Required work – Starting with the line containing "by apply sum_valid_complete." and going on through the line containing "assert (Hx : is_u8", return the lines of the data below exactly, and only those.

Source data –
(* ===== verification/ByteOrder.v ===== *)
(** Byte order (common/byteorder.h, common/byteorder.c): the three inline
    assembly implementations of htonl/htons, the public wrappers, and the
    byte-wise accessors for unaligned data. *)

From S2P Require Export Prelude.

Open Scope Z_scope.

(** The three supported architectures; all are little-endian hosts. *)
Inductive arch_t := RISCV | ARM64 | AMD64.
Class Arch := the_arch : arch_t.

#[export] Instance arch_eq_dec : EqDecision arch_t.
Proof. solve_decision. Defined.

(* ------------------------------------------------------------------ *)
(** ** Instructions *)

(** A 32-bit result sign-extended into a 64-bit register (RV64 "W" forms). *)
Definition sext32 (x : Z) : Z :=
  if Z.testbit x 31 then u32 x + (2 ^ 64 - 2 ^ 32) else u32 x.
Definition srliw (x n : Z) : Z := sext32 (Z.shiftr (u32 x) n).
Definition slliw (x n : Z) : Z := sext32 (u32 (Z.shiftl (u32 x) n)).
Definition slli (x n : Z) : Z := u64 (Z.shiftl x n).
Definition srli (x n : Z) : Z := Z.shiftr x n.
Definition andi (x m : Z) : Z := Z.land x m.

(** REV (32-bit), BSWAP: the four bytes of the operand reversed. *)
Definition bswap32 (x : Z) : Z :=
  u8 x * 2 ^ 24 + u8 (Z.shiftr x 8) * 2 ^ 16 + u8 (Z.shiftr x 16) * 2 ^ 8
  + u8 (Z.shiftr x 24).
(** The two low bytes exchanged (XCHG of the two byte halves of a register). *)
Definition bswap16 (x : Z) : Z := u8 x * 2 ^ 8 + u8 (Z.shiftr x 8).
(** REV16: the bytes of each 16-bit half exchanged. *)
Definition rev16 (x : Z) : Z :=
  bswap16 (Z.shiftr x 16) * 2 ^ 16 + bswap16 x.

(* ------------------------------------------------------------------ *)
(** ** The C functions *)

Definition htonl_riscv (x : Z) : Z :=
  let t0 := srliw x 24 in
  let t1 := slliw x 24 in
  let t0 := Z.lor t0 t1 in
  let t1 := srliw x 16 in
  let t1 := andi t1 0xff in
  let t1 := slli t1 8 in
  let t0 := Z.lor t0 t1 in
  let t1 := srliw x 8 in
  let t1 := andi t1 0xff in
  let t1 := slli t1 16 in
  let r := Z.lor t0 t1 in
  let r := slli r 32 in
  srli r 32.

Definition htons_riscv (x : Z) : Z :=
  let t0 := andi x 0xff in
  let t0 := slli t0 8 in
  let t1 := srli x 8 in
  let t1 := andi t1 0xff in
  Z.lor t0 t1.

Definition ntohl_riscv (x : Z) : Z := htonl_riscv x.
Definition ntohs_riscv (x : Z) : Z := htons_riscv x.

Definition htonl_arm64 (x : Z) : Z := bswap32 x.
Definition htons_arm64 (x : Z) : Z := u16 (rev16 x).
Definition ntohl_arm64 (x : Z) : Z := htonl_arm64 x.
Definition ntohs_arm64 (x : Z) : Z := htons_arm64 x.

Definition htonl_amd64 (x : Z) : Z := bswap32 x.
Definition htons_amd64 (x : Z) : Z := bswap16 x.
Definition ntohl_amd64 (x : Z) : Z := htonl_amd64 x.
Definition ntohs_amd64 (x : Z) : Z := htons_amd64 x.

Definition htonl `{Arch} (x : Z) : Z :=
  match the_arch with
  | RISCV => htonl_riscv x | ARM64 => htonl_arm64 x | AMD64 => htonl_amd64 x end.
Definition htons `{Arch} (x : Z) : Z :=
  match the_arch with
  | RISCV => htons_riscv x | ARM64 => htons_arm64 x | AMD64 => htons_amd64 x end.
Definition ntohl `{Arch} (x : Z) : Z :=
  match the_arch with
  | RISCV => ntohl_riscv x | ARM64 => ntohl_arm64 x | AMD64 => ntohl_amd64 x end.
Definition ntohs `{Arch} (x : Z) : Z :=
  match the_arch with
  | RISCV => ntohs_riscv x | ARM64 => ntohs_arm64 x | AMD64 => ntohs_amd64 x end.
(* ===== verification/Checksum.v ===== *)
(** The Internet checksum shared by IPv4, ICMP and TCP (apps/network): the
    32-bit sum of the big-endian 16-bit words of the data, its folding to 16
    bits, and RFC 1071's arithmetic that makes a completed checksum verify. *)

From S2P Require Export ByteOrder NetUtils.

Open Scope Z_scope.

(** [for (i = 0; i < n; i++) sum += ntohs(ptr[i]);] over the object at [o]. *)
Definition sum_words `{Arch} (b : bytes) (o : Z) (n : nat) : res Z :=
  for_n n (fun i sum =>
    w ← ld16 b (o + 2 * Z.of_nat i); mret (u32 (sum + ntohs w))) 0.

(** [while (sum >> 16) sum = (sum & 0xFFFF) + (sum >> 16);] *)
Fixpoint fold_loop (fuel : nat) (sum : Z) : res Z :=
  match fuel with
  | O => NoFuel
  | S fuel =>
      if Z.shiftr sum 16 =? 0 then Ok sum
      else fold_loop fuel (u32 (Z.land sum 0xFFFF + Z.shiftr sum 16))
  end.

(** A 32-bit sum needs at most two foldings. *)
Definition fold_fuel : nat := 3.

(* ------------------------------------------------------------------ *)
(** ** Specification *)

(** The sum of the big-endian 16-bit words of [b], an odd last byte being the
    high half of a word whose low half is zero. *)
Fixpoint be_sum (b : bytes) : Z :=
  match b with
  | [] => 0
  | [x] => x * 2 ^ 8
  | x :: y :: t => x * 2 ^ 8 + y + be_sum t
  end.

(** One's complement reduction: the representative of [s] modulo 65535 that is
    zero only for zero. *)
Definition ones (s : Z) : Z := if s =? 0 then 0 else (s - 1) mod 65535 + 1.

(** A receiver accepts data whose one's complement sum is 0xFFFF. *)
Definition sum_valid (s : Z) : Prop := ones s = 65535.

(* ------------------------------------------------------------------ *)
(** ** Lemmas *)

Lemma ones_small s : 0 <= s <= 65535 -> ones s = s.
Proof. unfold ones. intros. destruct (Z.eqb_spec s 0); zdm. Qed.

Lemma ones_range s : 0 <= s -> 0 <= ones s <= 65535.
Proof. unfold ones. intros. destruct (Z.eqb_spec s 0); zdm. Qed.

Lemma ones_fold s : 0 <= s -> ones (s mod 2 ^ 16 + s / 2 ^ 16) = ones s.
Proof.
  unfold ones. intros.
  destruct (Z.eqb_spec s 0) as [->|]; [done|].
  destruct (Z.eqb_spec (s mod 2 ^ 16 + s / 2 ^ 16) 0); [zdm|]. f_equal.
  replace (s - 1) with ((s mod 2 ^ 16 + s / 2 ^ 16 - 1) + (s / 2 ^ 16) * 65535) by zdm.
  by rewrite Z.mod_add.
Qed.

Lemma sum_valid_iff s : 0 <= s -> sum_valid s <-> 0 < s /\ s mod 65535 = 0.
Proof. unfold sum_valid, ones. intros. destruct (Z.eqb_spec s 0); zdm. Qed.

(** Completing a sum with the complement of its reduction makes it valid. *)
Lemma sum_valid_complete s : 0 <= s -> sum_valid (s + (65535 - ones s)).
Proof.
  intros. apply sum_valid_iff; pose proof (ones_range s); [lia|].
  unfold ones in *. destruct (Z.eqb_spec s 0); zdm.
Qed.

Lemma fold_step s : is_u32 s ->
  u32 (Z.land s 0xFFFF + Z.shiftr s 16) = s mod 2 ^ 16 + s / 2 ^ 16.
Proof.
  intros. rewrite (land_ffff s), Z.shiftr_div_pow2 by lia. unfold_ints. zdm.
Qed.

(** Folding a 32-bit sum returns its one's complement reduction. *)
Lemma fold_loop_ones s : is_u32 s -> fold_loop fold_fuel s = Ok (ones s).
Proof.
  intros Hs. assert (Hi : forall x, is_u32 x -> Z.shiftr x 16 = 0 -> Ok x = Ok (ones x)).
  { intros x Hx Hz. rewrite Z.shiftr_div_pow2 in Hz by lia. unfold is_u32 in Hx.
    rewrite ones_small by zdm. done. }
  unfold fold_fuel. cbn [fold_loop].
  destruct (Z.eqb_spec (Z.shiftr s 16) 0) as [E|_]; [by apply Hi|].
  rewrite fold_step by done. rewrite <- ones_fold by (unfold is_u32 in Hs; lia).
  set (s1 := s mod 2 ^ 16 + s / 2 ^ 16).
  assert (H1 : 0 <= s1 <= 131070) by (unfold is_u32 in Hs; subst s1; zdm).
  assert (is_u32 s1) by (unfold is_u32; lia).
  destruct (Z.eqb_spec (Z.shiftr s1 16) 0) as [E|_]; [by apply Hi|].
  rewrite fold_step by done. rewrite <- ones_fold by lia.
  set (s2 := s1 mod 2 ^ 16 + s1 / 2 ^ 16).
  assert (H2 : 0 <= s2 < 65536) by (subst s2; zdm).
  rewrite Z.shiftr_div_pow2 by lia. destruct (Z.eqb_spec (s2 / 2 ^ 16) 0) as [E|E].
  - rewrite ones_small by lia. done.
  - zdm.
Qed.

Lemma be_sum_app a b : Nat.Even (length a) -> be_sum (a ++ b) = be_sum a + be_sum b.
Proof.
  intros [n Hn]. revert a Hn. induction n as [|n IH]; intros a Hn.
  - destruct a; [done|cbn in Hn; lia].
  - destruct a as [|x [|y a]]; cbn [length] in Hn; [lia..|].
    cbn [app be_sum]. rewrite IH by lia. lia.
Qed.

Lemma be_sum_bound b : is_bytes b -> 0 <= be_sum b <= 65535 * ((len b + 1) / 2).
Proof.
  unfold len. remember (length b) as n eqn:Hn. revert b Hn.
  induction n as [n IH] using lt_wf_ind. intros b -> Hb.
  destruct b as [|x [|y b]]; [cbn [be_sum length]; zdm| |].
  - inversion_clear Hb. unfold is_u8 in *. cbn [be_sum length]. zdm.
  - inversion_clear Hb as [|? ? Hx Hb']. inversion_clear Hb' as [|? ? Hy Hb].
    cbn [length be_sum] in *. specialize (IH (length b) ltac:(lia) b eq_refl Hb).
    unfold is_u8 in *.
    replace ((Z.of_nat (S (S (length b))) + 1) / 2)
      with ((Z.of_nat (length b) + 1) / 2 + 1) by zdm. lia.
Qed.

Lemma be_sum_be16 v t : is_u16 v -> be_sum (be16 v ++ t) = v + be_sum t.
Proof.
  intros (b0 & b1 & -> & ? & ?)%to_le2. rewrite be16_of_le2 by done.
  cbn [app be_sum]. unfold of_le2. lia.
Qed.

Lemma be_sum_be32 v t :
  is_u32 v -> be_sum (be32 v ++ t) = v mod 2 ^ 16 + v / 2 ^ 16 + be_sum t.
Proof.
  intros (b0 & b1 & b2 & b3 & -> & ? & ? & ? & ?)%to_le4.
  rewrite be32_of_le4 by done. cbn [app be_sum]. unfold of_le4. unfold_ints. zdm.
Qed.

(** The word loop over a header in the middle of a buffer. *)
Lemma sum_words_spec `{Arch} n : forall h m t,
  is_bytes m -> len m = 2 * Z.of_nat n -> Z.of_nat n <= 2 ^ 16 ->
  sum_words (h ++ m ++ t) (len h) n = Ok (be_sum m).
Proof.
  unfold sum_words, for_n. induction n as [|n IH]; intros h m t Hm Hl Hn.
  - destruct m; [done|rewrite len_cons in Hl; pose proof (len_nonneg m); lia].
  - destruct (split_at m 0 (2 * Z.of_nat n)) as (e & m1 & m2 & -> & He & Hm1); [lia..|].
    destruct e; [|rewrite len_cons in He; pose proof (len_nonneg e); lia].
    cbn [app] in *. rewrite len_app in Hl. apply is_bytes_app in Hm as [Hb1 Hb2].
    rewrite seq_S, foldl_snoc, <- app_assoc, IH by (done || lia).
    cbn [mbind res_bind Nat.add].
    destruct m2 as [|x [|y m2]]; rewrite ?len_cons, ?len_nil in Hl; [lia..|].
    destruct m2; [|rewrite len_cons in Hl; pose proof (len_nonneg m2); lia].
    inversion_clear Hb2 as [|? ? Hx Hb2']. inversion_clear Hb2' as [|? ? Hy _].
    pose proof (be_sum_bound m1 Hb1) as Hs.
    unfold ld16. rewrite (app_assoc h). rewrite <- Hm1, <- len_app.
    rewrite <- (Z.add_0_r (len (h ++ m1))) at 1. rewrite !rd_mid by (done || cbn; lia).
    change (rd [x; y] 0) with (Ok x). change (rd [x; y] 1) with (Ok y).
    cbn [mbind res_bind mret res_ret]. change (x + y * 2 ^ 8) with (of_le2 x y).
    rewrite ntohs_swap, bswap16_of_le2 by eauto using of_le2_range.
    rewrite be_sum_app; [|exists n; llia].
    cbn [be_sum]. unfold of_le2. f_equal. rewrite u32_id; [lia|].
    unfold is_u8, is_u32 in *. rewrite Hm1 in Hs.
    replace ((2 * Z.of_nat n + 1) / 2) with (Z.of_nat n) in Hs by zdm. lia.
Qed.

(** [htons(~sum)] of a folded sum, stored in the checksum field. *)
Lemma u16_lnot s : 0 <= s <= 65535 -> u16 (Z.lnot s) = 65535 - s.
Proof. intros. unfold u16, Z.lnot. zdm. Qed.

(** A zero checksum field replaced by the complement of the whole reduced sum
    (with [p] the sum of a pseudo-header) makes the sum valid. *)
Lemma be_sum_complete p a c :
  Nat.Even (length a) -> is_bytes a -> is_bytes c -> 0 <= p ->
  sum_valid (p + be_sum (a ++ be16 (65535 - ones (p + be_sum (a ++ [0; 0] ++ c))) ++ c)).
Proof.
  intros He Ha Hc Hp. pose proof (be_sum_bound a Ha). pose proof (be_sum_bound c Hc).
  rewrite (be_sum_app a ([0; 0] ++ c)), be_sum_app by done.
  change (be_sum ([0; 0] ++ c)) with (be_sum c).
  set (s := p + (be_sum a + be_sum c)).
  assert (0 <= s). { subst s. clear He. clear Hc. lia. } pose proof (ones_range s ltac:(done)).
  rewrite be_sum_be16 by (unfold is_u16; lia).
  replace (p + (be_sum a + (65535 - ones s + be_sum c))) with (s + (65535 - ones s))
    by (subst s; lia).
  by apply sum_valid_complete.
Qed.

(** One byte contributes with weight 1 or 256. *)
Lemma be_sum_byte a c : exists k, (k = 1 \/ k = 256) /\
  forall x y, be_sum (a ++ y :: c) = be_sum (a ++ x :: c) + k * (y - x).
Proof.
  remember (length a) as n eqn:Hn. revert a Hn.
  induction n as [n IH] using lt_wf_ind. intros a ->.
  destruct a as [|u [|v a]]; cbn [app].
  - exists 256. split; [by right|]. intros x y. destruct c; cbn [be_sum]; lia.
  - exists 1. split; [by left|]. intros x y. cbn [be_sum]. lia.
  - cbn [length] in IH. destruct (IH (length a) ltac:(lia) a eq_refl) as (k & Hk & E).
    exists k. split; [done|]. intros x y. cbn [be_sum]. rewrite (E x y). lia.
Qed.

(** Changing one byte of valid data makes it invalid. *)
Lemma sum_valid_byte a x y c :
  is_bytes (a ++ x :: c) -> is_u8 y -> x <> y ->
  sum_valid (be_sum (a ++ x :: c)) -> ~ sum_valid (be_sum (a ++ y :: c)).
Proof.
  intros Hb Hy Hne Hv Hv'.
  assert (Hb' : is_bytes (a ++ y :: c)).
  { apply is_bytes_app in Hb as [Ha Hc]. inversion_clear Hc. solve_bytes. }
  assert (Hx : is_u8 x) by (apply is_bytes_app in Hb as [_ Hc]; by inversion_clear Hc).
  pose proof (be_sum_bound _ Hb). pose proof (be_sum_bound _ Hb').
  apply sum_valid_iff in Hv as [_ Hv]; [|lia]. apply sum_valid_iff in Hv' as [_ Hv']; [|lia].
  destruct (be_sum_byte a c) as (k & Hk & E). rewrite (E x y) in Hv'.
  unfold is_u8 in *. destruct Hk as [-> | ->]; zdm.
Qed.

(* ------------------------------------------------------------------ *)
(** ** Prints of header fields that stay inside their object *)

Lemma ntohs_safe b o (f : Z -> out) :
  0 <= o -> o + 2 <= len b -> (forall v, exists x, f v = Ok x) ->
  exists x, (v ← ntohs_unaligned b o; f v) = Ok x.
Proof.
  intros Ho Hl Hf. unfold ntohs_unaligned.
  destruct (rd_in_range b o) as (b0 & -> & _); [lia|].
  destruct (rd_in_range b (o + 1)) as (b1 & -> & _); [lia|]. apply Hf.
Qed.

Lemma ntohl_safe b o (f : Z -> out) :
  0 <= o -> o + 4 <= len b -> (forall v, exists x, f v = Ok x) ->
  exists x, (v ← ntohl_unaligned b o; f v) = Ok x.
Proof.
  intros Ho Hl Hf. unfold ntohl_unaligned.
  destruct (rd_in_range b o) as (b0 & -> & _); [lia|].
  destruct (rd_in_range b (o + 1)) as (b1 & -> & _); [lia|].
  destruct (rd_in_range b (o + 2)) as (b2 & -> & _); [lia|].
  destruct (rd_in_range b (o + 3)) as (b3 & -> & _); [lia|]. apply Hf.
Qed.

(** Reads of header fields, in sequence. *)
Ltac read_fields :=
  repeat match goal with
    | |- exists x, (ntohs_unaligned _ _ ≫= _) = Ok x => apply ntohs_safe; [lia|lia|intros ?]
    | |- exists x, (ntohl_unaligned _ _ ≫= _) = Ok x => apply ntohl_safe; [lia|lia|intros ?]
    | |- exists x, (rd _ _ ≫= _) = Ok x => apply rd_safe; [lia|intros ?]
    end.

Task response –
  by apply sum_valid_complete.
Qed.

(** One byte contributes with weight 1 or 256. *)
Lemma be_sum_byte a c : exists k, (k = 1 \/ k = 256) /\
  forall x y, be_sum (a ++ y :: c) = be_sum (a ++ x :: c) + k * (y - x).
Proof.
  remember (length a) as n eqn:Hn. revert a Hn.
  induction n as [n IH] using lt_wf_ind. intros a ->.
  destruct a as [|u [|v a]]; cbn [app].
  - exists 256. split; [by right|]. intros x y. destruct c; cbn [be_sum]; lia.
  - exists 1. split; [by left|]. intros x y. cbn [be_sum]. lia.
  - cbn [length] in IH. destruct (IH (length a) ltac:(lia) a eq_refl) as (k & Hk & E).
    exists k. split; [done|]. intros x y. cbn [be_sum]. rewrite (E x y). lia.
Qed.

(** Changing one byte of valid data makes it invalid. *)
Lemma sum_valid_byte a x y c :
  is_bytes (a ++ x :: c) -> is_u8 y -> x <> y ->
  sum_valid (be_sum (a ++ x :: c)) -> ~ sum_valid (be_sum (a ++ y :: c)).
Proof.
  intros Hb Hy Hne Hv Hv'.
  assert (Hb' : is_bytes (a ++ y :: c)).
  { apply is_bytes_app in Hb as [Ha Hc]. inversion_clear Hc. solve_bytes. }
  assert (Hx : is_u8 x) by (apply is_bytes_app in Hb as [_ Hc]; by inversion_clear Hc).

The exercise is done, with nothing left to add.